Exercise.
All lines in the data that hold the word "ClientWrite" need copying.
* * * * * * * * *
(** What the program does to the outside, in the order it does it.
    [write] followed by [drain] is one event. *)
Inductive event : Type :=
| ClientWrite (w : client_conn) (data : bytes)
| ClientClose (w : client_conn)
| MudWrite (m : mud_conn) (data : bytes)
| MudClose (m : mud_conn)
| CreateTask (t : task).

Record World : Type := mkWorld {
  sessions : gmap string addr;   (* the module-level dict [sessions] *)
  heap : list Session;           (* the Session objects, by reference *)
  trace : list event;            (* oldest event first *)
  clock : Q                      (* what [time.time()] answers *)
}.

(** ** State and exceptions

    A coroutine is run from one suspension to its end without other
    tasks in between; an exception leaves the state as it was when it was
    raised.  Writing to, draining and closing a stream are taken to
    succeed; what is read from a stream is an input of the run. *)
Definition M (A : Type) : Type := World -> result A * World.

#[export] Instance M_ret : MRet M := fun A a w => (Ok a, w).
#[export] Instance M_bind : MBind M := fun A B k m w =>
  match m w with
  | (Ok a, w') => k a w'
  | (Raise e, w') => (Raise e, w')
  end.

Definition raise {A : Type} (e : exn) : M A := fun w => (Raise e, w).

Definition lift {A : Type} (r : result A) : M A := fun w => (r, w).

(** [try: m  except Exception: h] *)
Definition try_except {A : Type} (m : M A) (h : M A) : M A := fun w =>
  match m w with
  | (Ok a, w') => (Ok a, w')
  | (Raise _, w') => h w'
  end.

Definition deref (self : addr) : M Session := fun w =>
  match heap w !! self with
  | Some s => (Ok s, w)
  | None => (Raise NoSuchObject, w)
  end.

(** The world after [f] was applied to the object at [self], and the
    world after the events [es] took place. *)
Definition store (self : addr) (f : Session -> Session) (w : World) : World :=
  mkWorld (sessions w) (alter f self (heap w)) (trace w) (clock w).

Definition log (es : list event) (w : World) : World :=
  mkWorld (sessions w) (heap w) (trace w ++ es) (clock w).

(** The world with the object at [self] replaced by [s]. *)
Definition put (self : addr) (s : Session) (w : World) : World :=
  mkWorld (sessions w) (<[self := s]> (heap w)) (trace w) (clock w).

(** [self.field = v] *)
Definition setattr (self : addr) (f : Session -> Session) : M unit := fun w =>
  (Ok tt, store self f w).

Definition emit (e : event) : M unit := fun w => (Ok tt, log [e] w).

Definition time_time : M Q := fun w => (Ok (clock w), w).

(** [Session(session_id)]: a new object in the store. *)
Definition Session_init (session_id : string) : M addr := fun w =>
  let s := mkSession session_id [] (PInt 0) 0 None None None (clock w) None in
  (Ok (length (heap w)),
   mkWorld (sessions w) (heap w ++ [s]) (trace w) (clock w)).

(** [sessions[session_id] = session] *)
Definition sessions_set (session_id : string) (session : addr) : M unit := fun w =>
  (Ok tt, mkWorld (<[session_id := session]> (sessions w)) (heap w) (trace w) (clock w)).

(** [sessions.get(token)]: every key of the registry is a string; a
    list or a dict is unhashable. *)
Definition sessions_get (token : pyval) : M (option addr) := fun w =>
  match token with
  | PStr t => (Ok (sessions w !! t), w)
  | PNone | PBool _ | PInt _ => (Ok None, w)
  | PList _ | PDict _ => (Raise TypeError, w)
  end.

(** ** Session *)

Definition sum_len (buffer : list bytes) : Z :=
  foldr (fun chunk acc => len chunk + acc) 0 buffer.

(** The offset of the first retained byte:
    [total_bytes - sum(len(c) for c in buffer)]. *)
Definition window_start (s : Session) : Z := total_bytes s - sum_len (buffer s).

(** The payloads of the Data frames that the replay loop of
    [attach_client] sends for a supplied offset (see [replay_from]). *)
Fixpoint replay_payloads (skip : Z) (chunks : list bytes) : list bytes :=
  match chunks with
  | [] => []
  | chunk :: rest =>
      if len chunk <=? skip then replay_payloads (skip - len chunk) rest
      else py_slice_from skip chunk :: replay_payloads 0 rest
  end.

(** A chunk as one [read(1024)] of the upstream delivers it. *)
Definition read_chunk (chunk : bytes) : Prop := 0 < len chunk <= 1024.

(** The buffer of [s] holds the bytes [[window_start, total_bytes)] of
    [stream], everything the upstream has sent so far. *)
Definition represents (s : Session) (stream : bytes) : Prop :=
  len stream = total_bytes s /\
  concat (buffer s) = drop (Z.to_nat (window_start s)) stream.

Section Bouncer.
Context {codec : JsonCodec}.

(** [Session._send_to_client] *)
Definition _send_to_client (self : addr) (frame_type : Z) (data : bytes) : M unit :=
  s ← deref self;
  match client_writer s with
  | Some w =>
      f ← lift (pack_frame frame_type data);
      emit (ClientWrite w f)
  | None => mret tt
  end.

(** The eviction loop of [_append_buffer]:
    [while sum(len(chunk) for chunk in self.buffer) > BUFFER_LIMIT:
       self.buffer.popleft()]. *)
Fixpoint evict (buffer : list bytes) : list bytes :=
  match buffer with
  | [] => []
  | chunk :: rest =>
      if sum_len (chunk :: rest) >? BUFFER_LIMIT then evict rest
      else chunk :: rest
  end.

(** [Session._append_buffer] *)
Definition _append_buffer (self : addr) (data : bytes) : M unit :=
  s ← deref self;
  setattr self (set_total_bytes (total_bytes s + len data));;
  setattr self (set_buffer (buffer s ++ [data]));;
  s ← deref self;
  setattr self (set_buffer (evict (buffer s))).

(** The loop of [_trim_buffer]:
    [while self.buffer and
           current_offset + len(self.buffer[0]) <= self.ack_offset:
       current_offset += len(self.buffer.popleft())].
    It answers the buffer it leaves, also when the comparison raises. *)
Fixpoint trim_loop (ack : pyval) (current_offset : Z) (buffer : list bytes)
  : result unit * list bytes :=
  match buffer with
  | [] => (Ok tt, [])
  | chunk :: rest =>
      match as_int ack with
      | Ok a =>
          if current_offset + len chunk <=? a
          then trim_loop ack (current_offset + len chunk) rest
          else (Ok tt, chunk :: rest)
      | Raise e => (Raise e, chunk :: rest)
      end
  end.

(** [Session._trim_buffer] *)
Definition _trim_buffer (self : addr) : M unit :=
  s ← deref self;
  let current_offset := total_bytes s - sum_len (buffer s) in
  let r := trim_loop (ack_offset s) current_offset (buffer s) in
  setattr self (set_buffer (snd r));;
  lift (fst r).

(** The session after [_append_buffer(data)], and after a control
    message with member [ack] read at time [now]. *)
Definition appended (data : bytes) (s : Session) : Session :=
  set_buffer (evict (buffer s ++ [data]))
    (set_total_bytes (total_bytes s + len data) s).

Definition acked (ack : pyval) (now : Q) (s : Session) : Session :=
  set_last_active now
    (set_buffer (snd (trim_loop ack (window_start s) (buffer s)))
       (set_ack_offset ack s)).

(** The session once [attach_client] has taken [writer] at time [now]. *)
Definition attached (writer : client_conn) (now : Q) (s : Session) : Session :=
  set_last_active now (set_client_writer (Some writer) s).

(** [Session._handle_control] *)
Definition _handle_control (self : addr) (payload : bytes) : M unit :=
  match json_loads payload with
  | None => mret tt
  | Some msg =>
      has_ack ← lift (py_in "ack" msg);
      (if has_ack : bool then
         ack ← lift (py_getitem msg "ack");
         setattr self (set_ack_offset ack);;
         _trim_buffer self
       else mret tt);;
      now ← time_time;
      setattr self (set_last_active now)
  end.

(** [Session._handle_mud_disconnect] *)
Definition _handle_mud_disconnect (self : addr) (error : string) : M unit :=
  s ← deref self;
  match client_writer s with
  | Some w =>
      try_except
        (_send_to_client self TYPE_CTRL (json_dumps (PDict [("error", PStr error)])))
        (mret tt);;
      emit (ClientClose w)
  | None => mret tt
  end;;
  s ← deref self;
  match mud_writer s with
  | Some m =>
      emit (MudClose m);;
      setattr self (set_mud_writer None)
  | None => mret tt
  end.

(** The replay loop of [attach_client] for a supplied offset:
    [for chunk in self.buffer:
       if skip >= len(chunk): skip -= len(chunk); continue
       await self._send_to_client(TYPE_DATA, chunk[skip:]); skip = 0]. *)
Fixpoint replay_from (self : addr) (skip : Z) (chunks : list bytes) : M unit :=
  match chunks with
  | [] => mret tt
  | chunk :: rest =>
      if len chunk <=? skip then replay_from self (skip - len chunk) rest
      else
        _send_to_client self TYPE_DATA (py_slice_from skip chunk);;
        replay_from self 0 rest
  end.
* * * * * * * * *
Answer box.
| ClientWrite (w : client_conn) (data : bytes)
      emit (ClientWrite w f)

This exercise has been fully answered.